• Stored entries
—————
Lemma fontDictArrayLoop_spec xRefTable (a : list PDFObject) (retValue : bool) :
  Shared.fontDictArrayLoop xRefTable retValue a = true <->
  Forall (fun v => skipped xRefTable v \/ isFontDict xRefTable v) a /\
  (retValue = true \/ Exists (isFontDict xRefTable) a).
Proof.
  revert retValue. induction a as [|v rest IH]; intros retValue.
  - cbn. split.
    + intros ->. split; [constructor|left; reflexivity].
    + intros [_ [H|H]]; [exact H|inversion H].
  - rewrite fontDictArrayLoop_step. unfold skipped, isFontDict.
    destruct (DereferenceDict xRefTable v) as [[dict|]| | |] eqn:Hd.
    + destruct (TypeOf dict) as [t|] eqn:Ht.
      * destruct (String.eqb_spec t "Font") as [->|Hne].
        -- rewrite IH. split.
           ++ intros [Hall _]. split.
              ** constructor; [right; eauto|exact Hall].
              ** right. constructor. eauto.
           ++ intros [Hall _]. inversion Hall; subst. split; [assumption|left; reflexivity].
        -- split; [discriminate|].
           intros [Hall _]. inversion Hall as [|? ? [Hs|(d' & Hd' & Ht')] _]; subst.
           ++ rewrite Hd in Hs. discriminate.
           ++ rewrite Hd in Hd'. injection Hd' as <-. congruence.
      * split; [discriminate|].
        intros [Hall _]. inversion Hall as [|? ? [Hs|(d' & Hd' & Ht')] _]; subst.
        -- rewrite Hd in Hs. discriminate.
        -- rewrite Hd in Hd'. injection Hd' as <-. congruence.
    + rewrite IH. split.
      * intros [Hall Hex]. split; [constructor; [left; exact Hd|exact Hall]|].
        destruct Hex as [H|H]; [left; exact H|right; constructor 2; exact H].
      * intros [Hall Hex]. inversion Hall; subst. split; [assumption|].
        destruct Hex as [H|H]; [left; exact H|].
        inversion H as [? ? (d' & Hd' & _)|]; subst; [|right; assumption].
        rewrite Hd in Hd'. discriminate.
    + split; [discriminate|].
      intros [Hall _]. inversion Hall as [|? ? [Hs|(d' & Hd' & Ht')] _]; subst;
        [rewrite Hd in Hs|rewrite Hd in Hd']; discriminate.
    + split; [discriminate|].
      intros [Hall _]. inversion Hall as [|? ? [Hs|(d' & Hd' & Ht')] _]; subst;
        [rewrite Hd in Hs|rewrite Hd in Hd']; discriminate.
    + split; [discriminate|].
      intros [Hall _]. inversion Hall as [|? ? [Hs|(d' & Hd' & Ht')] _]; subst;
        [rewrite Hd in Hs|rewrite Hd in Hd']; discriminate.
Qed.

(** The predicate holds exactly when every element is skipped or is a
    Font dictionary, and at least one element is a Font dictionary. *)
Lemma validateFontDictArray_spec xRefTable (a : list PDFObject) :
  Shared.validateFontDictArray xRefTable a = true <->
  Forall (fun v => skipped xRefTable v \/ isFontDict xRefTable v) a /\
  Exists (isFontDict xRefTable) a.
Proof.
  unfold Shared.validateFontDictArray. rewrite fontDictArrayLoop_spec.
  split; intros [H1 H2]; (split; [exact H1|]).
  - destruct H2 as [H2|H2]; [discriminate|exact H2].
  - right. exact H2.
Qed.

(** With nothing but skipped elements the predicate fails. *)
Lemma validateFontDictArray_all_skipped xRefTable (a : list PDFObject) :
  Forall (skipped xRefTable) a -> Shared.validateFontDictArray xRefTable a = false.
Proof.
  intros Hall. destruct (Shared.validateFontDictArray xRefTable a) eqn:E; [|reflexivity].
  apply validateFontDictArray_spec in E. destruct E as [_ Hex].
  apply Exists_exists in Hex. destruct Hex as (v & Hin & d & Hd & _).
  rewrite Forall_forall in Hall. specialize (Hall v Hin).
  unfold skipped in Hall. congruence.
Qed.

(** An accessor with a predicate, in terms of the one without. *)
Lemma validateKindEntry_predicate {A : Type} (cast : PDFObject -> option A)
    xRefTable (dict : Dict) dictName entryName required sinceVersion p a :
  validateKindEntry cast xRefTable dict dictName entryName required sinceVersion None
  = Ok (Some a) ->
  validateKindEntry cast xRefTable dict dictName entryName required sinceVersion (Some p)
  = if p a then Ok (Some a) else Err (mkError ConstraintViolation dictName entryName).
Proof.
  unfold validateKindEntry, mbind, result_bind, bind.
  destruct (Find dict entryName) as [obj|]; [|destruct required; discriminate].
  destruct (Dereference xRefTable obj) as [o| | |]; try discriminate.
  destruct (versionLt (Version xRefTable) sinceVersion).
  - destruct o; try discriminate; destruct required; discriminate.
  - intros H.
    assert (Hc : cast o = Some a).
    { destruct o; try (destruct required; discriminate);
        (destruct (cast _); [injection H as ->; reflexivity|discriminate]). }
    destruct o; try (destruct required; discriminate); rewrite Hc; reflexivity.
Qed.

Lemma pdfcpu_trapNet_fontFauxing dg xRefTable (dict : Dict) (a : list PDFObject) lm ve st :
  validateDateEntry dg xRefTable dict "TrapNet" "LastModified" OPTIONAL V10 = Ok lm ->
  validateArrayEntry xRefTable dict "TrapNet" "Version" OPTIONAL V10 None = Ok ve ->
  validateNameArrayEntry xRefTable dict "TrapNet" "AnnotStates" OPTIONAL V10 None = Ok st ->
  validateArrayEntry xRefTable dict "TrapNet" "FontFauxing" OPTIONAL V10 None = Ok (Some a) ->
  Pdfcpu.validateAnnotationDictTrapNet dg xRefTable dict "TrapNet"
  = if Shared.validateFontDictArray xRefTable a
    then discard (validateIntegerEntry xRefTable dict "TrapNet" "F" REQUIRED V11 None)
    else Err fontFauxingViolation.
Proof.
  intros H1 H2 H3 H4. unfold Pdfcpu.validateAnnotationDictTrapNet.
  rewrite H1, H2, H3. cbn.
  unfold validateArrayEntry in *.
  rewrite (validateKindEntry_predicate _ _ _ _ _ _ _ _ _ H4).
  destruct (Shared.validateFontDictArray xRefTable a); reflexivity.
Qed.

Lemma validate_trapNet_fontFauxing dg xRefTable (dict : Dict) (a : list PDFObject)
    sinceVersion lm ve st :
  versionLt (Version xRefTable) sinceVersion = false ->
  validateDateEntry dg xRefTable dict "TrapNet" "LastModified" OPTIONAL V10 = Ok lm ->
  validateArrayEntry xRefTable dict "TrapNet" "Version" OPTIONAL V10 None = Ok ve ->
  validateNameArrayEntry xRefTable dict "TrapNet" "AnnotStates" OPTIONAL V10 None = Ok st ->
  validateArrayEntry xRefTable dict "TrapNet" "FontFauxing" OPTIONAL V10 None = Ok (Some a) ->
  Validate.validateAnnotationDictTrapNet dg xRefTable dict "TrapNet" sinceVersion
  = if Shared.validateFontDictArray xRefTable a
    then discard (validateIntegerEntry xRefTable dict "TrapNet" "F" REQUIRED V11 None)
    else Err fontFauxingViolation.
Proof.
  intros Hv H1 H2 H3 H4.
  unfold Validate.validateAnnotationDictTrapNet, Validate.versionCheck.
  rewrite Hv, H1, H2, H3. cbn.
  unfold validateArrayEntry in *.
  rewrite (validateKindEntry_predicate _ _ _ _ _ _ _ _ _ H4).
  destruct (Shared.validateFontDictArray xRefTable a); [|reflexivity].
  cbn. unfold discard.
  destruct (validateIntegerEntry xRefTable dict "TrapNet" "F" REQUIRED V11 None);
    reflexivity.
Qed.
—————
• Exercise brief
Using the records above as the source, restate each line verbatim.

• Expected answer
Lemma fontDictArrayLoop_spec xRefTable (a : list PDFObject) (retValue : bool) :
  Shared.fontDictArrayLoop xRefTable retValue a = true <->
  Forall (fun v => skipped xRefTable v \/ isFontDict xRefTable v) a /\
  (retValue = true \/ Exists (isFontDict xRefTable) a).
Proof.
  revert retValue. induction a as [|v rest IH]; intros retValue.
  - cbn. split.
    + intros ->. split; [constructor|left; reflexivity].
    + intros [_ [H|H]]; [exact H|inversion H].
  - rewrite fontDictArrayLoop_step. unfold skipped, isFontDict.
    destruct (DereferenceDict xRefTable v) as [[dict|]| | |] eqn:Hd.
    + destruct (TypeOf dict) as [t|] eqn:Ht.
      * destruct (String.eqb_spec t "Font") as [->|Hne].
        -- rewrite IH. split.
           ++ intros [Hall _]. split.
              ** constructor; [right; eauto|exact Hall].
              ** right. constructor. eauto.
           ++ intros [Hall _]. inversion Hall; subst. split; [assumption|left; reflexivity].
        -- split; [discriminate|].
           intros [Hall _]. inversion Hall as [|? ? [Hs|(d' & Hd' & Ht')] _]; subst.
           ++ rewrite Hd in Hs. discriminate.
           ++ rewrite Hd in Hd'. injection Hd' as <-. congruence.
      * split; [discriminate|].
        intros [Hall _]. inversion Hall as [|? ? [Hs|(d' & Hd' & Ht')] _]; subst.
        -- rewrite Hd in Hs. discriminate.
        -- rewrite Hd in Hd'. injection Hd' as <-. congruence.
    + rewrite IH. split.
      * intros [Hall Hex]. split; [constructor; [left; exact Hd|exact Hall]|].
        destruct Hex as [H|H]; [left; exact H|right; constructor 2; exact H].
      * intros [Hall Hex]. inversion Hall; subst. split; [assumption|].
        destruct Hex as [H|H]; [left; exact H|].
        inversion H as [? ? (d' & Hd' & _)|]; subst; [|right; assumption].
        rewrite Hd in Hd'. discriminate.
    + split; [discriminate|].
      intros [Hall _]. inversion Hall as [|? ? [Hs|(d' & Hd' & Ht')] _]; subst;
        [rewrite Hd in Hs|rewrite Hd in Hd']; discriminate.
    + split; [discriminate|].
      intros [Hall _]. inversion Hall as [|? ? [Hs|(d' & Hd' & Ht')] _]; subst;
        [rewrite Hd in Hs|rewrite Hd in Hd']; discriminate.
    + split; [discriminate|].
      intros [Hall _]. inversion Hall as [|? ? [Hs|(d' & Hd' & Ht')] _]; subst;
        [rewrite Hd in Hs|rewrite Hd in Hd']; discriminate.
Qed.

(** The predicate holds exactly when every element is skipped or is a
    Font dictionary, and at least one element is a Font dictionary. *)
Lemma validateFontDictArray_spec xRefTable (a : list PDFObject) :
  Shared.validateFontDictArray xRefTable a = true <->
  Forall (fun v => skipped xRefTable v \/ isFontDict xRefTable v) a /\
  Exists (isFontDict xRefTable) a.
Proof.
  unfold Shared.validateFontDictArray. rewrite fontDictArrayLoop_spec.
  split; intros [H1 H2]; (split; [exact H1|]).
  - destruct H2 as [H2|H2]; [discriminate|exact H2].
  - right. exact H2.
Qed.

(** With nothing but skipped elements the predicate fails. *)
Lemma validateFontDictArray_all_skipped xRefTable (a : list PDFObject) :
  Forall (skipped xRefTable) a -> Shared.validateFontDictArray xRefTable a = false.
Proof.
  intros Hall. destruct (Shared.validateFontDictArray xRefTable a) eqn:E; [|reflexivity].
  apply validateFontDictArray_spec in E. destruct E as [_ Hex].
  apply Exists_exists in Hex. destruct Hex as (v & Hin & d & Hd & _).
  rewrite Forall_forall in Hall. specialize (Hall v Hin).
  unfold skipped in Hall. congruence.
Qed.

(** An accessor with a predicate, in terms of the one without. *)
Lemma validateKindEntry_predicate {A : Type} (cast : PDFObject -> option A)
    xRefTable (dict : Dict) dictName entryName required sinceVersion p a :
  validateKindEntry cast xRefTable dict dictName entryName required sinceVersion None
  = Ok (Some a) ->
  validateKindEntry cast xRefTable dict dictName entryName required sinceVersion (Some p)
  = if p a then Ok (Some a) else Err (mkError ConstraintViolation dictName entryName).
Proof.
  unfold validateKindEntry, mbind, result_bind, bind.
  destruct (Find dict entryName) as [obj|]; [|destruct required; discriminate].
  destruct (Dereference xRefTable obj) as [o| | |]; try discriminate.
  destruct (versionLt (Version xRefTable) sinceVersion).
  - destruct o; try discriminate; destruct required; discriminate.
  - intros H.
    assert (Hc : cast o = Some a).
    { destruct o; try (destruct required; discriminate);
        (destruct (cast _); [injection H as ->; reflexivity|discriminate]). }
    destruct o; try (destruct required; discriminate); rewrite Hc; reflexivity.
Qed.

Lemma pdfcpu_trapNet_fontFauxing dg xRefTable (dict : Dict) (a : list PDFObject) lm ve st :
  validateDateEntry dg xRefTable dict "TrapNet" "LastModified" OPTIONAL V10 = Ok lm ->
  validateArrayEntry xRefTable dict "TrapNet" "Version" OPTIONAL V10 None = Ok ve ->
  validateNameArrayEntry xRefTable dict "TrapNet" "AnnotStates" OPTIONAL V10 None = Ok st ->
  validateArrayEntry xRefTable dict "TrapNet" "FontFauxing" OPTIONAL V10 None = Ok (Some a) ->
  Pdfcpu.validateAnnotationDictTrapNet dg xRefTable dict "TrapNet"
  = if Shared.validateFontDictArray xRefTable a
    then discard (validateIntegerEntry xRefTable dict "TrapNet" "F" REQUIRED V11 None)
    else Err fontFauxingViolation.
Proof.
  intros H1 H2 H3 H4. unfold Pdfcpu.validateAnnotationDictTrapNet.
  rewrite H1, H2, H3. cbn.
  unfold validateArrayEntry in *.
  rewrite (validateKindEntry_predicate _ _ _ _ _ _ _ _ _ H4).
  destruct (Shared.validateFontDictArray xRefTable a); reflexivity.
Qed.

Lemma validate_trapNet_fontFauxing dg xRefTable (dict : Dict) (a : list PDFObject)
    sinceVersion lm ve st :
  versionLt (Version xRefTable) sinceVersion = false ->
  validateDateEntry dg xRefTable dict "TrapNet" "LastModified" OPTIONAL V10 = Ok lm ->
  validateArrayEntry xRefTable dict "TrapNet" "Version" OPTIONAL V10 None = Ok ve ->
  validateNameArrayEntry xRefTable dict "TrapNet" "AnnotStates" OPTIONAL V10 None = Ok st ->
  validateArrayEntry xRefTable dict "TrapNet" "FontFauxing" OPTIONAL V10 None = Ok (Some a) ->
  Validate.validateAnnotationDictTrapNet dg xRefTable dict "TrapNet" sinceVersion
  = if Shared.validateFontDictArray xRefTable a
    then discard (validateIntegerEntry xRefTable dict "TrapNet" "F" REQUIRED V11 None)
    else Err fontFauxingViolation.
Proof.
  intros Hv H1 H2 H3 H4.
  unfold Validate.validateAnnotationDictTrapNet, Validate.versionCheck.
  rewrite Hv, H1, H2, H3. cbn.
  unfold validateArrayEntry in *.
  rewrite (validateKindEntry_predicate _ _ _ _ _ _ _ _ _ H4).
  destruct (Shared.validateFontDictArray xRefTable a); [|reflexivity].
  cbn. unfold discard.
  destruct (validateIntegerEntry xRefTable dict "TrapNet" "F" REQUIRED V11 None);
    reflexivity.
Qed.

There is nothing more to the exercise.